Uma outra fã discordou e falou em favor de alguém de qualidade que estaria no navio e a seu ver seria a eleita. Mas a constatação da presença de pessoas estranhas por perto fez com que um acordo súbito de silêncio envolvesse o grupo. As fãs apertaram o passo e sumiram de vista. Era a hora de correr para se enfeitar, para o jantar solene e, a seguir, o show.
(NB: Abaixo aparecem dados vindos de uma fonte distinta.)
(** [_refusal_from_record] *)
Definition related_from_record (v : json) : res (option RelatedSite) :=
  match v with
  | JNull => Ok None
  | _ =>
      d ← dict_of_json v;
      family ← text_at d "family";
      raw ← member_of d "row";
      row ← match raw with JNull => Ok None | _ => r ← row_of_json raw; Ok (Some r) end;
      field ← opt_text_at d "field";
      Ok (Some {| rs_family := family; rs_row := row; rs_field := field |})
  end.
Definition refusal_from_record (v : json) : res Refusal :=
  d ← dict_of_json v;
  related ← member_of d "related"; related ← related_from_record related;
  family ← text_at d "family"; row ← row_at d "row"; field ← opt_text_at d "field"; reason ← text_at d "reason";
  message_id ← text_at d "message_id"; message ← text_at d "message";
  Ok {| r_family := family; r_row := row; r_field := field; r_reason := reason; r_message_id := message_id; r_message := message; r_related := related |}.

(** [validate_catalog_payload].  Python compares the mappings by value; objects here are ordered and the evidence is read back in the order it was
    written in, so the comparison is also of the order: a record with its members permuted, which nothing writes, would be refused *)
Definition record_is_canonical (rec_limit : nat) (v : json) : res bool :=
  r ← refusal_from_record v; l ← catalog_records rec_limit [r]; Ok (bool_decide (l = [v])).
Definition validate_catalog_payload (rec_limit : nat) (payload : list json) : res unit :=
  match map_res (record_is_canonical rec_limit) payload with
  | Ok oks => guard_or (forallb id oks) (ValueError "Refusal evidence must use the codec catalog")
  | Raise e => if evidence_error e || bool_decide (e = KeyError) then Raise (ValueError "Refusal evidence must use the codec catalog") else Raise e
  end.
(** [refusals_from_payload] *)
Definition refusals_from_payload (rec_limit : nat) (payload : list json) : res (list Refusal) :=
  _ ← validate_catalog_payload rec_limit payload; map_res refusal_from_record payload.
(* ===== verification/Execution.v ===== *)
(** * Executing a run

    src/nso_adapter/core/execution.py: the not-applied evidence of a run that prepared no attempt, and the transactions that wrap the
    attempt store for the worker - preparation, checkpoints, disposal, settlement of a run known to be unsent, and history.  A caught
    [AttemptOwnershipLost] rolls back and becomes a [ClaimLostError]. *)

From stdpp Require Import base list gmap.
From Stdlib Require Import ZArith NArith Lia.
From S2P Require Import Prelude Json RefusalProtocol Refusals Registry Document Store Generation Claim Hydrate Origins DeviceBody Sender Evidence Bookkeeping Attempt History.
Local Open Scope py_scope.
Local Open Scope Z_scope.

(** ** Runs that prepared nothing *)

(** [Unresolved] *)
Inductive Unresolved := attempt_exists | no_generation | generation_tampered | derivation_failed.

(** [derive_unprepared_evidence] *)
Definition derive_unprepared_evidence (ty : JobType) (gs : list Generation) (error : json) (exists_ : bool) : Unresolved + pydict :=
  if exists_ then inl attempt_exists
  else
    match last gs with
    | None => inl no_generation
    | Some g =>
        match (_ ← verify_generation_digest g;
               membership ← unprepared_membership (bool_decide (ty = removal)) gs;
               _ ← validate_logical_membership gs membership;
               unsent_execution_result g membership error) with
        | Ok result => inr result
        | Raise (GenerationTampered _) => inl generation_tampered
        | Raise _ => inl derivation_failed
        end
    end.
(** [unprepared_evidence] of the run a job is in *)
Definition unprepared_evidence (attempts : gmap Z Attempt) (d : Db) (j : Job) (error : option json) : res (option pydict) :=
  let prepared := existsb (fun ia => same_run (j_id j) (j_run_attempt j) ia.2) (map_to_list attempts) in
  match derive_unprepared_evidence (j_type j) (job_generations d (j_id j)) (default JNull error) prepared with
  | inr result => Ok (Some result)
  | inl _ => Ok None
  end.

(** ** Runs that send *)

Definition registered (reg : Registration) : bool := match reg_token reg with Some _ => true | None => false end.
(** [except AttemptOwnershipLost: rollback], then [raise ClaimLostError] *)
Definition or_claim_lost {A} (device_id : Z) (r : res A) : res A := match r with Raise AttemptOwnershipLost => Raise (ClaimLostError device_id) | r => r end.

Section Runs.
Context (rec_limit : nat).

(** [prepare_send], up to its commit *)
Definition prepare_send (g : Generation) (origins : OriginIndex) (logicals : list LogicalRow) (reg : option Registration) : txn Ev Z := fun e =>
  match reg, g_job_id g with
  | Some reg, Some job_id =>
      match reg_token reg with
      | None => Raise (JobError "execution_claim_required")
      | Some token =>
          '(_, e) ← lift_db (lock_claim reg) e;
          origins ← bind_historical_origins e (g_device_id g) origins (g_id g);
          or_claim_lost (default 0 (reg_device reg))
            (match reg_attempt reg with
             | Some run => prepare_execution_attempt job_id run token (g_id g) origins logicals e
             | None => Raise AttemptOwnershipLost
             end)
      end
  | None, _ => Raise (JobError "execution_claim_required")
  | Some reg, None => if registered reg then Raise (ValueError "Execution requires its job correlation") else Raise (JobError "execution_claim_required")
  end.
(** The [checkpoint] callback [prepare_send] returns *)
Definition record_checkpoint (attempt_id job_id run_attempt : Z) (token : pystr) (ck : Checkpoint) : txn Ev unit := fun e =>
  or_claim_lost 0 (record_classified_response rec_limit attempt_id job_id run_attempt token ck e).

(** [dispose_run] *)
Definition dispose_run (job_id : Z) (reg : option Registration) (x : ExitReason) (terminal_error : option pydict) : txn Ev bool := fun e =>
  '(_, e) ← match reg with Some reg => lift_db (lock_claim reg) e | None => Ok (tt, e) end;
  let attempt := match reg with Some reg => reg_attempt reg | None => j_run_attempt <$> jobs (ev_db e) !! job_id end in
  let token := match reg with Some reg => reg_token reg | None => None end in
  match attempt with
  | None => Ok (false, e)
  | Some run =>
      or_claim_lost (match reg with Some reg => default 0 (reg_device reg) | None => 0 end)
        ('(r, e) ← Attempt.dispose_execution_attempt rec_limit (unprepared_evidence (ev_attempts e)) job_id run token x terminal_error e;
         Ok (match r with no_attempt_found => false | _ => true end, e))
  end.

(** [active_attempt] *)
Definition active_attempt (e : Ev) (job_id : Z) : option (Z * Attempt) :=
  last (stable_sort (fun a b => a.1 <=? b.1) (List.filter (fun ia => bool_decide (at_job ia.2 = Some job_id)) (map_to_list (ev_attempts e)))).

(** [settle_unsent] *)
Definition settle_unsent (g : Generation) (origins : OriginIndex) (logicals : list LogicalRow) (job_id run_attempt : Z) (token : pystr) (reg : Registration)
    (error : pydict) : txn Ev Disposed := fun e =>
  '(_, e) ← lift_db (lock_claim reg) e;
  '(attempt_id, e) ← prepare_execution_attempt job_id run_attempt token (g_id g) origins logicals e;
  '(_, e) ← record_classified_response rec_limit attempt_id job_id run_attempt token (mkCheckpoint pre_commit_dry_run (Some OrdinaryRejection) false) e;
  Attempt.dispose_execution_attempt rec_limit (unprepared_evidence (ev_attempts e)) job_id run_attempt (Some token) exit_disposed (Some error) e.

(** [record_send_history] *)
Definition record_send_history (job_id run_attempt : Z) (token : pystr) (certified : option CertifiedSection) : txn Ev unit := fun e =>
  match active_attempt e job_id with
  | Some (attempt_id, a) => if at_acknowledged a then record_acknowledged_origins attempt_id job_id run_attempt token certified e else Ok (tt, e)
  | None => Ok (tt, e)
  end.
End Runs.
A noite abraçou o mar e foi coroada com uma lua capaz de evocar aqueles céus de milagre, com efeitos de luz entre nuvens de tirar o fôlego. O cenário do palco, varrido por memoráveis efeitos de luz, abrigou o show do rei, estruturado sob rigoroso sentido profissional. Ao lado do cantor, os grandes músicos da banda deram o melhor de si, sob a regência mais do que inspirada do maestro Eduardo Lages.
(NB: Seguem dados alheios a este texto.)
(** Every requested id has exactly one outcome. *)
Lemma partition_exact : dp_executed p ++ dp_degraded p ++ dp_moot p ≡ₚ map dr_route_id records.
Proof.
  apply NoDup_Permutation; [|exact ids|].
  - assert (∀ i, i ∈ dp_degraded p ∨ i ∈ dp_moot p → i ∉ dp_executed p) as Hd.
    { intros i H. destruct (outcome_requested i H) as (r & Hr & <-). rewrite degraded_iff, moot_iff in H by done. rewrite executed_iff. naive_solver. }
    apply NoDup_app. split_and!; [apply NoDup_ids_sorted|intros i Hi [H|H]%elem_of_app; eapply (Hd i); eauto|].
    apply NoDup_app. split_and!; [apply NoDup_ids_sorted| |apply NoDup_ids_sorted]. intros i Hi Hm.
    destruct (outcome_requested i (or_introl Hi)) as (r & Hr & <-). rewrite degraded_iff in Hi by done. rewrite moot_iff in Hm by done. naive_solver.
  - intros i. rewrite !elem_of_app, list_elem_of_fmap. split.
    + intros [[(r & Hr & <-) _]%executed_iff|H]; [eauto|]. destruct (outcome_requested i H) as (r & Hr & <-). eauto.
    + intros (r & -> & Hr). rewrite executed_iff, degraded_iff, moot_iff by done.
      destruct (by_route_id removed (dr_route_id r)) eqn:E; [left; split; [eauto|apply carried_found; by rewrite E]|]. right.
      assert (¬ carried (dr_route_id r)) as Hc by (rewrite carried_found, E; by intros [? [=]]).
      assert (Decision (at_its_key r)) as [Hk|Hk].
      { destruct (bool_decide (dr_route_id r ∈ flat_map (fun row => map dr_route_id (List.filter (names_triple (row_key row))
          (List.filter (fun r => negb (given (by_route_id removed (dr_route_id r)))) records))) (List.filter (fun row => negb (given (row_route_id row))) removed))) eqn:Eb.
        - left. apply bool_decide_eq_true, elem_of_degraded_ids in Eb as (r' & H1 & E1 & H2). by rewrite (same_record r r' Hr (proj1 H1) (eq_sym E1)).
        - right. intros H. apply bool_decide_eq_false in Eb. apply Eb, elem_of_degraded_ids. by exists r. }
      * left. auto.
      * destruct (dr_unverified r && nonempty (dp_uncorrelated p)) eqn:Eb; [apply attributed_iff in Eb; left; auto|].
        right. split_and!; [done..|]. rewrite <-attributed_iff. congruence.
Qed.
Lemma genuine_marked (route_ids : NoDup (omap row_route_id removed)) row : row ∈ removed →
  (removal_marking p row = DELETE_ORIGIN_MARKING ↔ ∃ r, r ∈ records ∧ row_route_id row = Some (dr_route_id r)).
Proof.
  intros Hrow. assert (row_pk row ∈ dp_genuine p ↔ ∃ r, r ∈ records ∧ row_route_id row = Some (dr_route_id r)) as H.
  { unfold p, classify_deletions. cbn [dp_genuine]. rewrite elem_of_ids_sorted, list_elem_of_fmap. split.
    - intros ([i row'] & E & (r & Hr & Eb)%list_elem_of_omap). destruct (by_route_id removed (dr_route_id r)) as [row2|] eqn:E2; [|done]. injection Eb as <- <-.
      apply by_route_id_Some in E2 as [H2 H3]. cbn in E. assert (row = row2) as -> by (by eapply NoDup_map_inj). by exists r.
    - intros (r & Hr & E). exists (dr_route_id r, row). split; [done|]. apply list_elem_of_omap. exists r. split; [done|].
      assert (by_route_id removed (dr_route_id r) = Some row) as ->; [|done]. apply find_last_unique; [done|by apply bool_decide_eq_true|].
      intros y Hy Hp%bool_decide_eq_true. by eapply NoDup_omap_inj. }
  rewrite <-H. unfold removal_marking. case_bool_decide; split; done.
Qed.
End Partition.

Lemma perm_filter {A} (p : A -> bool) l l' : l ≡ₚ l' → List.filter p l ≡ₚ List.filter p l'.
Proof. induction 1; cbn; repeat case_match; eauto using Permutation. Qed.
Lemma perm_nonempty {A} (l l' : list A) : l ≡ₚ l' → nonempty l = nonempty l'.
Proof. intros H. destruct l, l'; try done; [by apply Permutation_nil_cons in H|by apply Permutation_sym, Permutation_nil_cons in H]. Qed.
Lemma ids_sorted_perm l l' : l ≡ₚ l' → ids_sorted l = ids_sorted l'.
Proof. intros H. apply ids_sorted_ext. intros i. by rewrite H. Qed.

(** The answer does not depend on the order of the request. *)
Lemma partition_order records records' removed : records ≡ₚ records' → classify_deletions records removed = classify_deletions records' removed.
Proof.
  intros H. unfold classify_deletions. cbv zeta.
  set (R := List.filter _ records). set (R' := List.filter _ records'). assert (R ≡ₚ R') as HR by (by apply perm_filter).
  set (residue := List.filter _ removed).
  assert (∀ row, nonempty (List.filter (names_triple (row_key row)) R) = nonempty (List.filter (names_triple (row_key row)) R')) as Hc by (intros row; by apply perm_nonempty, perm_filter).
  assert (List.filter (fun row => nonempty (List.filter (names_triple (row_key row)) R)) residue =
          List.filter (fun row => nonempty (List.filter (names_triple (row_key row)) R')) residue) as -> by (apply filter_ext; exact Hc).
  set (D := flat_map _ residue). set (D' := flat_map (fun row => map dr_route_id (List.filter (names_triple (row_key row)) R')) residue).
  assert (∀ i, i ∈ D ↔ i ∈ D') as HD.
  { intros i. unfold D, D'. rewrite !list_elem_of_In, !in_flat_map. setoid_rewrite <-list_elem_of_In. split; intros (row & H1 & H2); exists row; (split; [done|]);
      by rewrite (perm_filter (names_triple (row_key row)) _ _ HR) in * || by rewrite <-(perm_filter (names_triple (row_key row)) _ _ HR) in *. }
  set (U := List.filter (fun r => negb (bool_decide (dr_route_id r ∈ D))) R). set (U' := List.filter (fun r => negb (bool_decide (dr_route_id r ∈ D'))) R').
  assert (U ≡ₚ U') as HU.
  { unfold U, U'. rewrite (perm_filter _ _ _ HR). rewrite (filter_ext _ (fun r => negb (bool_decide (dr_route_id r ∈ D')))); [done|].
    intros r. f_equal. apply bool_decide_ext, HD. }
  f_equal.
  - apply ids_sorted_perm. apply fmap_Permutation. by apply omap_Permutation.
  - apply ids_sorted_ext. intros i. rewrite !elem_of_app, HD. do 2 f_equiv. by rewrite (perm_filter _ _ _ HU).
  - apply ids_sorted_perm. by rewrite (perm_filter _ _ _ HU).
  - apply ids_sorted_perm. apply fmap_Permutation. by apply omap_Permutation.
Qed.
E se não há certeza a respeito da continuidade do Projeto Emoções em Alto Mar, uma verdade sentimental se projetou mais uma vez do palco para a plateia. Roberto Carlos é o rei do encontro, mago inconteste do amor. Um artista cuja grandeza sinaliza, na paisagem das vidas, uma profunda vitória humana. Assim como o grande navio pousado no mar é capaz de eliminar a força das ondas, o canto do rei revela a possibilidade de vencer a natureza humana bravia, a partir do convite ao pleno exercício do amor. Longa vida para o rei e para o seu canto de paz, é tudo o que se pode desejar, diante do mar de poesia que jorra límpido da cena.